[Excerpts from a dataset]
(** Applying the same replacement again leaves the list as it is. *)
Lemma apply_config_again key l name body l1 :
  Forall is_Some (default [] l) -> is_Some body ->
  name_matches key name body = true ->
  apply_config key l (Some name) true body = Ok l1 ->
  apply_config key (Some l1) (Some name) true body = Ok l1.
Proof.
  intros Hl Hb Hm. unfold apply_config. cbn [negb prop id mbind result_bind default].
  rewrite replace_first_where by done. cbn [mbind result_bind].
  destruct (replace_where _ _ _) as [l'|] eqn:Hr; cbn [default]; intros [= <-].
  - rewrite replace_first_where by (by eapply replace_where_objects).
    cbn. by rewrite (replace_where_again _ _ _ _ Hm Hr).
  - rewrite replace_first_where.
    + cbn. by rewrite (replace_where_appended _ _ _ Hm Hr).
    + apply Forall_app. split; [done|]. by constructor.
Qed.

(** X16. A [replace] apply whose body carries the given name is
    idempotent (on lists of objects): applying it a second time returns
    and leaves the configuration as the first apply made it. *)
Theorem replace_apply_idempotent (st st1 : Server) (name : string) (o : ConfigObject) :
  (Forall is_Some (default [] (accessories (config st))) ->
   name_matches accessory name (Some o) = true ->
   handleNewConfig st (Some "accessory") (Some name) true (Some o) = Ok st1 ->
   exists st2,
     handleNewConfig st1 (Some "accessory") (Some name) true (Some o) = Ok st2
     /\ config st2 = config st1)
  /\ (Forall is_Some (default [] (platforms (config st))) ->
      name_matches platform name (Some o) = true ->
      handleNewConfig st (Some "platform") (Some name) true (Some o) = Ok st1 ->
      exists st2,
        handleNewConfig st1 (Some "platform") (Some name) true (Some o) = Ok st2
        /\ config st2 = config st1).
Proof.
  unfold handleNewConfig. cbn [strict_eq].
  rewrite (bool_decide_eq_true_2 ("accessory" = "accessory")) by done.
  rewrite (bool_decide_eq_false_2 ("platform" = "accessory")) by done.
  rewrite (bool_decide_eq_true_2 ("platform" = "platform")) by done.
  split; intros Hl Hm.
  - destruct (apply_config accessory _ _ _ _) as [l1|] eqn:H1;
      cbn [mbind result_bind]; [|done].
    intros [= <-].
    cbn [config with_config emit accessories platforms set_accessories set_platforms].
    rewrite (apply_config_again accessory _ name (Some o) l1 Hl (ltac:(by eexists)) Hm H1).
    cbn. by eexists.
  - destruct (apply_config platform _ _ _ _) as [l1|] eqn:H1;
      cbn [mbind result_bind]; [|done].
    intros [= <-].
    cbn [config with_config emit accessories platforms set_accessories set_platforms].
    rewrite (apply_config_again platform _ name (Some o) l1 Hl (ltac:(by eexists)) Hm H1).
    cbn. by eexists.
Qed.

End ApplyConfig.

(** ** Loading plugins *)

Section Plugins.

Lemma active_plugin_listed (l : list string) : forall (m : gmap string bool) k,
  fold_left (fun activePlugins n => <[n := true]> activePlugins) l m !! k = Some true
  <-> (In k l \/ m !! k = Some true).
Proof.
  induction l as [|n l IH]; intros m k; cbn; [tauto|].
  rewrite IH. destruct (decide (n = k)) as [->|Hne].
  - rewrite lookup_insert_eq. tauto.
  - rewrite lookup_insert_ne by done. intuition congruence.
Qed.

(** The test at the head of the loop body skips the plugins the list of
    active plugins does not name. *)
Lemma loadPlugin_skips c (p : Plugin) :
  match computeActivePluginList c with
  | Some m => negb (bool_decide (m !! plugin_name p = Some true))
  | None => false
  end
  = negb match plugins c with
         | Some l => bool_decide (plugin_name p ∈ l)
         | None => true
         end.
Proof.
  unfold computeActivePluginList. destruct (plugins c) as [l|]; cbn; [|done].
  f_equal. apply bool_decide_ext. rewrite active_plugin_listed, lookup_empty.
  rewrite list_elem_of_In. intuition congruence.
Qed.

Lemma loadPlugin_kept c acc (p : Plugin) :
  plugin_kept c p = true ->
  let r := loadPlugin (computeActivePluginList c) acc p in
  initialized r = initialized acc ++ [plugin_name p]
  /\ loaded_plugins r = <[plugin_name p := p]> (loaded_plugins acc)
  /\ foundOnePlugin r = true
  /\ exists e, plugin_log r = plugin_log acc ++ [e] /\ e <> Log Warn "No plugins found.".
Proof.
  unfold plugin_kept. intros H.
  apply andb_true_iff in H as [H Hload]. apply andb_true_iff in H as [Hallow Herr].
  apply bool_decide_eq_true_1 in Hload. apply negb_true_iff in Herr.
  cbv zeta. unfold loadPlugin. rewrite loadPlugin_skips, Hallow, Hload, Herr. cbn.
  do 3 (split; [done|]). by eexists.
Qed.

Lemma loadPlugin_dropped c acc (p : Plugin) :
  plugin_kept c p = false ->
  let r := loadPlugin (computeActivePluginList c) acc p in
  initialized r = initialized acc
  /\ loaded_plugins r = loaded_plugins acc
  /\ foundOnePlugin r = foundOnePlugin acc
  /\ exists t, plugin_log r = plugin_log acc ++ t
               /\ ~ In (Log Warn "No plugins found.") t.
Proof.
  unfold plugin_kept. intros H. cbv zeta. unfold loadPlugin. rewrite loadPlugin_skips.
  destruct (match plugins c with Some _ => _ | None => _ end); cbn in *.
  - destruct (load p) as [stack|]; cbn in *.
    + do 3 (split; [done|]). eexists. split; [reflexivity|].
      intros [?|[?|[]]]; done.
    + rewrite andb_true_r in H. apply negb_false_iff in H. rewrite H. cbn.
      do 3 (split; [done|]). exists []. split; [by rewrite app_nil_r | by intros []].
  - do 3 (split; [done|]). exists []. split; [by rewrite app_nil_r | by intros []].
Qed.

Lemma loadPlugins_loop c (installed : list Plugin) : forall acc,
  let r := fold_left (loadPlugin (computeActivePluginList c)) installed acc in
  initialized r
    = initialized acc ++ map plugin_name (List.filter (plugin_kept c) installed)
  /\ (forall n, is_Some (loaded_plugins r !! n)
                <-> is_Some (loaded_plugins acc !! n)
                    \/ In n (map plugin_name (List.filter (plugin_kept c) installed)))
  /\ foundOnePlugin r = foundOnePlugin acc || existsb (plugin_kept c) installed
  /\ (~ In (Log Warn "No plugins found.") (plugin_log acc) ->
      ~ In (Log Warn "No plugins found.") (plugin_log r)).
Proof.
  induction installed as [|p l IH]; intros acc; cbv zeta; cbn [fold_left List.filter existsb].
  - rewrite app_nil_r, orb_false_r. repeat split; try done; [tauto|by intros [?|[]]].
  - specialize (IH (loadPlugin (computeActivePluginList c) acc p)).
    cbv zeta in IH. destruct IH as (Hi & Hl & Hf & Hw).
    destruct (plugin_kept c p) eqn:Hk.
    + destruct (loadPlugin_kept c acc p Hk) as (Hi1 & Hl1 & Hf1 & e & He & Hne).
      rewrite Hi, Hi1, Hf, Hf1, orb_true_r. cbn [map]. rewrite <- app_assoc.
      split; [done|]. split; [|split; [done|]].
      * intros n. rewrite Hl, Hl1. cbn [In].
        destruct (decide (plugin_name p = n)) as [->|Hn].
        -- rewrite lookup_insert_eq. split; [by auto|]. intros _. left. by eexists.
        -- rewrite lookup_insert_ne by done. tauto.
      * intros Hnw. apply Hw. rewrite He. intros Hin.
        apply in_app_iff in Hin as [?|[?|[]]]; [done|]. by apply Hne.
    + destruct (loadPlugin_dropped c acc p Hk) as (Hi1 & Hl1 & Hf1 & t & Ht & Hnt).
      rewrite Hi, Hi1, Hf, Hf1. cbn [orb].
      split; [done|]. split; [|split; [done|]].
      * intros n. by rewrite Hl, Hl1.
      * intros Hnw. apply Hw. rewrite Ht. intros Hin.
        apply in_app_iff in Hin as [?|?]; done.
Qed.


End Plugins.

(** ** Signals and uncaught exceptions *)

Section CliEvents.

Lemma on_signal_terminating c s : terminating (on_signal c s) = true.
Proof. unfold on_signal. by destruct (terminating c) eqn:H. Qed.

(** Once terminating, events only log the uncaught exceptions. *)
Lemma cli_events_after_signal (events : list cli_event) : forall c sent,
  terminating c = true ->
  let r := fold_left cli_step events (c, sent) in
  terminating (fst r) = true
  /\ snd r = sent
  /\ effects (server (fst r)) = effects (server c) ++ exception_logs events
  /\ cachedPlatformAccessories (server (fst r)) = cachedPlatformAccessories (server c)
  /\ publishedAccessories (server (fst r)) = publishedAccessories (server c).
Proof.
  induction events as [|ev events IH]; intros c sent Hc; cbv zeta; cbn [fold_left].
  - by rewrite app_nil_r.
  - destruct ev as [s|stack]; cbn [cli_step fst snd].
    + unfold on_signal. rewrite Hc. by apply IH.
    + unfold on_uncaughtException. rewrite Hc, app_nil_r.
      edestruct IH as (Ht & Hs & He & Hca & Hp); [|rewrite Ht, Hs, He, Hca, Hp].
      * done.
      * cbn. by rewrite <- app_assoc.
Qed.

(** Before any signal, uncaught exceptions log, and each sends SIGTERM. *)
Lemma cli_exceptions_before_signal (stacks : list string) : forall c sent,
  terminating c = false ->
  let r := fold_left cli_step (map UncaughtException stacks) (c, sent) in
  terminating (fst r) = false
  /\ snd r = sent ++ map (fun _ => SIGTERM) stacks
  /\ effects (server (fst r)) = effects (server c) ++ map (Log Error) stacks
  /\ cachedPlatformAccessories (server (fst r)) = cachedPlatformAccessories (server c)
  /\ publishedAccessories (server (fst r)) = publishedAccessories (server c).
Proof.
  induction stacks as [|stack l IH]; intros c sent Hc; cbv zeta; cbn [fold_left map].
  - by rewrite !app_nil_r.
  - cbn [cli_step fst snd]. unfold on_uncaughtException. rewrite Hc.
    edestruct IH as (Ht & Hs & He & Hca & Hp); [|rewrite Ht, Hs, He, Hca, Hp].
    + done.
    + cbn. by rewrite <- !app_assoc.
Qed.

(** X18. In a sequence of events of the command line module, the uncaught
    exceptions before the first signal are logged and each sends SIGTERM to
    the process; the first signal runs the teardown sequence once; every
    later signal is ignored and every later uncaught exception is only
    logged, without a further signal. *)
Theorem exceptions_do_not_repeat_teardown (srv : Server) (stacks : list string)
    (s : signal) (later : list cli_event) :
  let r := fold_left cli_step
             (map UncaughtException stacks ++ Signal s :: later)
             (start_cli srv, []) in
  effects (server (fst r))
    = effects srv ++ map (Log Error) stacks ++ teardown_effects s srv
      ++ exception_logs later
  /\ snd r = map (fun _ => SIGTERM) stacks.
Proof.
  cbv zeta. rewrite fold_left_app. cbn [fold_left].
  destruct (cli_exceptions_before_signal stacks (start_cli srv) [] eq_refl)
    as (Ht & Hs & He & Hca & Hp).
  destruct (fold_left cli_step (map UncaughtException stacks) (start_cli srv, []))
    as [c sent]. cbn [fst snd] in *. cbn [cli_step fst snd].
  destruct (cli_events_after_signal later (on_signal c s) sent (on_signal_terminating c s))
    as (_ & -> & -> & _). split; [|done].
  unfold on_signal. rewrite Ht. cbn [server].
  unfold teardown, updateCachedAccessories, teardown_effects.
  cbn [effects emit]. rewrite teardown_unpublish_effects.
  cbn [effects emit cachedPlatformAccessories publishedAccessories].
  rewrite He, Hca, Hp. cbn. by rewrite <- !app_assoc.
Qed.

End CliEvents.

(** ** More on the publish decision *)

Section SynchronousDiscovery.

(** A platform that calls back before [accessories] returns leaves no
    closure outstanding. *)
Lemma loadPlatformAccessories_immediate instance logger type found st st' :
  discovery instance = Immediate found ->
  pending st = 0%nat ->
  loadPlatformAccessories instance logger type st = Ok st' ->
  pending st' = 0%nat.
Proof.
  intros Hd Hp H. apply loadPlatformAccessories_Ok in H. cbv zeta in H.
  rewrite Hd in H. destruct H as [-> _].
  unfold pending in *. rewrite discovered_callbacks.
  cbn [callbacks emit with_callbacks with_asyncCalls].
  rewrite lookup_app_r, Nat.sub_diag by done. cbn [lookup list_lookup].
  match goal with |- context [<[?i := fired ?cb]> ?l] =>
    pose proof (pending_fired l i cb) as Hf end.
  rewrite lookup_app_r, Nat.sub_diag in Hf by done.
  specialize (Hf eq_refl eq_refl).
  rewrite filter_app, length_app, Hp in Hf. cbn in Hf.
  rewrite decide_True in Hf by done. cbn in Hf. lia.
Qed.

What you will do: Only lines with the word "sends" go in the answer. Take them all from the entries above.

Exercise output:
(** Before any signal, uncaught exceptions log, and each sends SIGTERM. *)
    exceptions before the first signal are logged and each sends SIGTERM to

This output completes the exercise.